RN to BSN vs RN to MSN: Which Bridge Should You Take?
The choice between an RN-to-BSN and an RN-to-MSN bridge comes down to one question: do you want to stop at the bachelor's, or are you aiming for a master's-level role. An RN-to-BSN is the shorter, cheaper route that completes your bachelor's and is the standard move for an ADN-prepared RN who wants the degree many employers now prefer. An RN-to-MSN bridge is longer and built for nurses who already know they want a graduate credential, folding the bachelor's-level content into a path that ends in a master's. Here is how the two routes differ on time, cost, and outcome, and the test that decides which fits.
The short answer
Pick the RN-to-BSN if your goal is the bachelor's degree and a strong bedside or charge-level career; pick the RN-to-MSN bridge if you already know you want a master's-level role such as a nurse practitioner, educator, or administrator.
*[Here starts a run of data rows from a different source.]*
Lemma n2h4_range host x : unsigned_range 32 x -> unsigned_range 32 (byteswapOnLittleEndian host 4 x).
Proof. intros Hx. destruct host; [|done]. apply (byteswap_range 4); right; by left. Qed.

Lemma n2h4_inv host x :
  unsigned_range 32 x -> byteswapOnLittleEndian host 4 (byteswapOnLittleEndian host 4 x) = x.
Proof. intros Hx. destruct host; [|done]. apply (byteswap_involutive 4); [right; by left|done]. Qed.

Lemma n2h4_op host (f : Z -> Z -> Z) (g : bool -> bool -> bool) x y :
  (forall a b, unsigned_range 32 a -> unsigned_range 32 b -> unsigned_range 32 (f a b)) ->
  (forall a b n, unsigned_range 32 a -> unsigned_range 32 b -> 0 <= n < 32 ->
     Z.testbit (f a b) n = g (Z.testbit a n) (Z.testbit b n)) ->
  unsigned_range 32 x -> unsigned_range 32 y ->
  let n2h := byteswapOnLittleEndian host 4 in n2h (f x (n2h y)) = f (n2h x) y.
Proof.
  intros Hr Hf Hx Hy n2h. pose proof (n2h4_range host y Hy) as Hy'. pose proof (n2h4_range host x Hx) as Hx'.
  apply (bits_eq 32); [apply n2h4_range; auto|auto|].
  intros n Hn. pose proof (field_index_range host n Hn).
  unfold n2h. rewrite n2h4_testbit, !Hf, !n2h4_testbit, field_index_inv by auto. done.
Qed.

Lemma n2h4_lor host x y :
  unsigned_range 32 x -> unsigned_range 32 y ->
  byteswapOnLittleEndian host 4 (Z.lor x (byteswapOnLittleEndian host 4 y)) =
  Z.lor (byteswapOnLittleEndian host 4 x) y.
Proof.
  apply (n2h4_op host Z.lor orb); intros; [apply lor_range; [lia|done..]|apply Z.lor_spec].
Qed.

Lemma n2h4_land host x y :
  unsigned_range 32 x -> unsigned_range 32 y ->
  byteswapOnLittleEndian host 4 (Z.land x (byteswapOnLittleEndian host 4 y)) =
  Z.land (byteswapOnLittleEndian host 4 x) y.
Proof.
  apply (n2h4_op host Z.land andb); intros; [apply land_range; [lia|done]|apply Z.land_spec].
Qed.

(** ** Prefixes of IPv4 addresses *)

Lemma CreateMask32_ok p : 2 <= p <= 32 -> CreateMask32 p = Ok (Z.ones (32 - p)).
Proof.
  intros Hp. unfold CreateMask32.
  assert (Hr : unsigned_range 64 (32 - p)) by (unfold unsigned_range; lia).
  rewrite (wrap_small 64 _ Hr).
  destruct (Z.leb_spec 32 (32 - p)); [lia|]. destruct (Z.eqb_spec (32 - p) 31); [lia|].
  rewrite Z.ones_equiv, Z.shiftl_1_l. done.
Qed.

Lemma ones_range k w : 0 <= k <= w -> unsigned_range w (Z.ones k).
Proof.
  intros Hk. rewrite Z.ones_equiv. pose proof (Z.pow_le_mono_r 2 k w ltac:(lia) ltac:(lia)).
  pose proof (Z.pow_pos_nonneg 2 k). unfold unsigned_range. lia.
Qed.

Lemma lor_ones_block a k : 0 <= k -> Z.lor a (Z.ones k) = a / 2 ^ k * 2 ^ k + (2 ^ k - 1).
Proof.
  intros Hk. assert (H : Z.lor a (Z.ones k) = Z.lor (Z.shiftl (Z.shiftr a k) k) (Z.ones k)).
  { apply Z.bits_inj'. intros n Hn. rewrite !Z.lor_spec, Z.shiftl_spec by lia.
    destruct (Z.lt_ge_cases n k).
    - rewrite Z.ones_spec_low by lia. by rewrite !orb_true_r.
    - rewrite Z.shiftr_spec by lia. do 2 f_equal. lia. }
  rewrite H, lor_shiftl_add; [by rewrite Z.shiftr_div_pow2, Z.ones_equiv by done|done|].
  rewrite Z.ones_equiv. pose proof (Z.pow_pos_nonneg 2 k). lia.
Qed.

Lemma land_high_block a k w :
  0 <= k <= w -> unsigned_range w a ->
  Z.land a (wrap w (Z.lnot (Z.ones k))) = a / 2 ^ k * 2 ^ k.
Proof.
  intros Hk Ha. rewrite <- Z.shiftr_div_pow2, <- Z.shiftl_mul_pow2 by lia.
  assert (Hr : unsigned_range w (Z.shiftl (Z.shiftr a k) k)).
  { rewrite Z.shiftl_mul_pow2, Z.shiftr_div_pow2 by lia. unfold unsigned_range in *.
    pose proof (Z.mul_div_le a (2 ^ k) (Z.pow_pos_nonneg 2 k ltac:(lia) ltac:(lia))).
    pose proof (Z.div_pos a (2 ^ k)). pose proof (Z.pow_pos_nonneg 2 k). nia. }
  apply (bits_eq w); [apply land_range; [lia|done]|done|].
  intros n Hn. rewrite Z.land_spec, wrap_lnot_testbit, Z.shiftl_spec by lia.
  destruct (Z.lt_ge_cases n k).
  - rewrite Z.ones_spec_low, (Z.testbit_neg_r _ (n - k)) by lia. apply andb_false_r.
  - rewrite Z.ones_spec_high, Z.shiftr_spec, andb_true_r by lia. f_equal. lia.
Qed.

(** The number an address field stands for: the address in host order. *)
Definition value4 (host : byte_order) (field : Z) : Z := byteswapOnLittleEndian host 4 field.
The BSN completion route is shorter and the lower-cost of the two, and the bachelor's is increasingly the credential employers prefer for RNs[1]. The RN-to-MSN bridge is longer and aims directly at the graduate roles that the U.S. Bureau of Labor Statistics lists as requiring a master's, like nurse practitioner[2]. The RN-to-BSN route itself is detailed on the RN-to-BSN hub.
The RN-to-BSN route
The RN-to-BSN is a completion route, and it is the default move for an ADN-prepared RN.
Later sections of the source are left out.